Benign tumor of glandular origin and/or characteristics

An adenoma is a benign tumor of epithelial tissue with glandular origin, glandular characteristics, or both. Adenomas can grow from many glandular organs, including the adrenal glands, pituitary gland, thyroid, prostate, and others. Some adenomas grow from epithelial tissue in nonglandular areas but express glandular tissue structure (as can happen in familial polyposis coli). Although adenomas are benign, they should be treated as pre-cancerous. Over time adenomas may transform to become malignant, at which point they become adenocarcinomas. Most adenomas do not transform. However, even though benign, they have the potential to cause serious health complications by compressing other structures (mass effect) and by producing large amounts of hormones in an unregulated, non-feedback-dependent manner (causing paraneoplastic syndromes). Some adenomas are too small to be seen macroscopically but can still cause clinical symptoms.

== Histopathology ==

Adenoma is a benign tumor of glandular tissue, such as the mucosa of stomach, small intestine, and colon, in which tumor cells form glands or gland-like structures.
In hollow organs (digestive tract), the adenoma grows into the lumen - adenomatous polyp or polypoid adenoma. Adenomatous polyps may be classified based on morphology in order to identify lesions at increased risk of malignant transformation. For example, adenomatous polyps in the colon may be pedunculated (lobular head with a long slender stalk) or sessile (broad base).

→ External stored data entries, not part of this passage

(** [ImmutableDataType.prototype.hasValue(value, checkDefault)] *)
Definition ImmutableDataType_hasValue (this : DataType) (v : value) (checkDefault : bool)
  : bool :=
  if negb (DataType_hasValue this v checkDefault) then false
  else truthy v && size_positive v.

(** [this.hasValue(value, checkDefault)], by the class of [this]. *)
Definition hasValue (this : DataType) (v : value) (checkDefault : bool) : bool :=
  match this with
  | Scalar _ _ => DataType_hasValue this v checkDefault
  | ListOf _ _ _ => ImmutableDataType_hasValue this v checkDefault
  end.

(** [array.find(predicate)] *)
Fixpoint array_find (predicate : value → bool) (values : list value) : value :=
  match values with
  | [] => VUndefined
  | v :: values' => if predicate v then v else array_find predicate values'
  end.

(** [DataType.prototype.getValue(value, defaultValue)] *)
Definition DataType_getValue (this : DataType) (v defaultValue : value) : value :=
  let values :=
    if truthy (isGenerated this) then [v]
    else [v; getDefaultValue this defaultValue] in
  array_find (λ v, negb (is_undefined v)) values.

(** [this.getValue(value)] with the one argument, as [getDisplay] and
    [validate] call it.  On a composite this is
    [ImmutableDataType.prototype.getValue(value, ref, renderOptions)] with no
    [ref], which returns [super.getValue(value)]. *)
Definition getValue (this : DataType) (v : value) : value :=
  match this with
  | Scalar _ _ => DataType_getValue this v VUndefined
  | ListOf _ _ _ => DataType_getValue this v VUndefined
  end.

(** [exclude(model)] *)
Definition exclude (this : DataType) (model : value) : value :=
  if truthy (isExcluded this) then VUndefined else model.

Section Display.

(** The string form that the [toString] method of an array, of a container or
    of a number that is not a safe integer gives: they are the platform's and
    the library's. *)
Variable objectString : value → string.

(** [v.toString] looked up on a value that is neither [undefined] nor [null],
    and called: [None] when there is no such method. *)
Definition toString (v : value) : option string :=
  match v with
  | VUndefined | VNull => None
  | VBool b => Some (if b then "true" else "false")
  | VNum n => Some (if prints_digits n then number_toString n else objectString v)
  | VNaN => Some "NaN"
  | VStr s => Some s
  | VOpaque _ str => str
  | VArray _ | VList _ | VMap _ | VNativeMap _ => Some (objectString v)
  end.

(** [getDisplay(value)] *)
Definition getDisplay (this : DataType) (v : value) : string :=
  let v := getValue this v in
  match truthy v, toString v with
  | true, Some s => s
  | _, _ => ""
  end.

End Display.

(** Where [validate] returns. *)
Inductive validate_exit : Type :=
| AtDefault                                 (* value equals the default and is a value *)
| AbsentGenerated                           (* absent, [generated] *)
| AbsentRequired (e : ValidationError)      (* absent, [required] *)
| AbsentOptional                            (* absent, neither *)
| FromCallback (r : option ValidationError) (* [return callback()] *)
| AtEnd.                                    (* falls off the end *)

(** [validate(value, callback)], as the return statement it reaches.
    [callback] is [None] when the argument is omitted. An error or nothing is
    what a callback returns. *)
Definition validate_exits (this : DataType) (v : value)
    (callback : option (unit → option ValidationError)) : validate_exit :=
  let v := getValue this v in
  if strict_eq same_object v (getDefaultValue this VUndefined) && hasValue this v false then
    AtDefault
  else if negb (hasValue this v false) then
    if truthy (isGenerated this) then AbsentGenerated
    else if truthy (isRequired this) then
      AbsentRequired (mkValidationError validationErrors_required this v)
    else AbsentOptional
  else
    match callback with
    | Some callback => FromCallback (callback ())
    | None => AtEnd
    end.

(** What each return statement returns: [None] is [undefined]. *)
Definition returned (x : validate_exit) : option ValidationError :=
  match x with
  | AtDefault | AbsentGenerated | AbsentOptional | AtEnd => None
  | AbsentRequired e => Some e
  | FromCallback r => r
  end.

Definition validate (this : DataType) (v : value)
    (callback : option (unit → option ValidationError)) : option ValidationError :=
  returned (validate_exits this v callback).

End Validation.

End Types.
Export Types.

(** ** Refs *)

Module Refs.

(** Modelled from the spec: the class [RenderData], which is not among the
    sources.  [new RenderData(dataType, dataValue, renderOptions)] is what the
    evaluator of a view is given: the owner type, the owner value and the
    options. *)
Record RenderData : Type := mkRenderData {
  dataType : DataType;
  dataValue : value;
  renderOptions : value
}.

(** The left operand of [instanceof]: [!dataType instanceof Types.data.list]
    parses as [(!dataType) instanceof Types.data.list], whose left operand is
    a boolean. *)
Inductive operand : Type :=
| OfBool (b : bool)
| OfType (t : DataType).

(** [x instanceof Types.data.list]: never true of a primitive. *)
Definition instanceof_list (x : operand) : bool :=
  match x with
  | OfBool _ => false
  | OfType t => isListType t
  end.

(** [listType.getItemType()] as a call. *)
Definition call_getItemType (listType : DataType) : M DataType :=
  match getItemType listType with
  | Some itemType => mret itemType
  | None => throw (TypeError "listType.getItemType is not a function")
  end.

The adenomatous proliferation is characterized by different degrees of cell dysplasia (atypia or loss of normal differentiation of epithelium) irregular cells with hyperchromatic nuclei, stratified or pseudostratified nuclei, nucleolus, decreased mucosecretion, and mitosis. The architecture may be tubular, villous, or tubulo-villous. Basement membrane and muscularis mucosae are intact.

==Locations==

===Colon===

Adenomas of the colon, also called adenomatous polyps, are quite prevalent. They are often found during a colonoscopy and removed because of a tendency to become malignant and lead to colon cancer.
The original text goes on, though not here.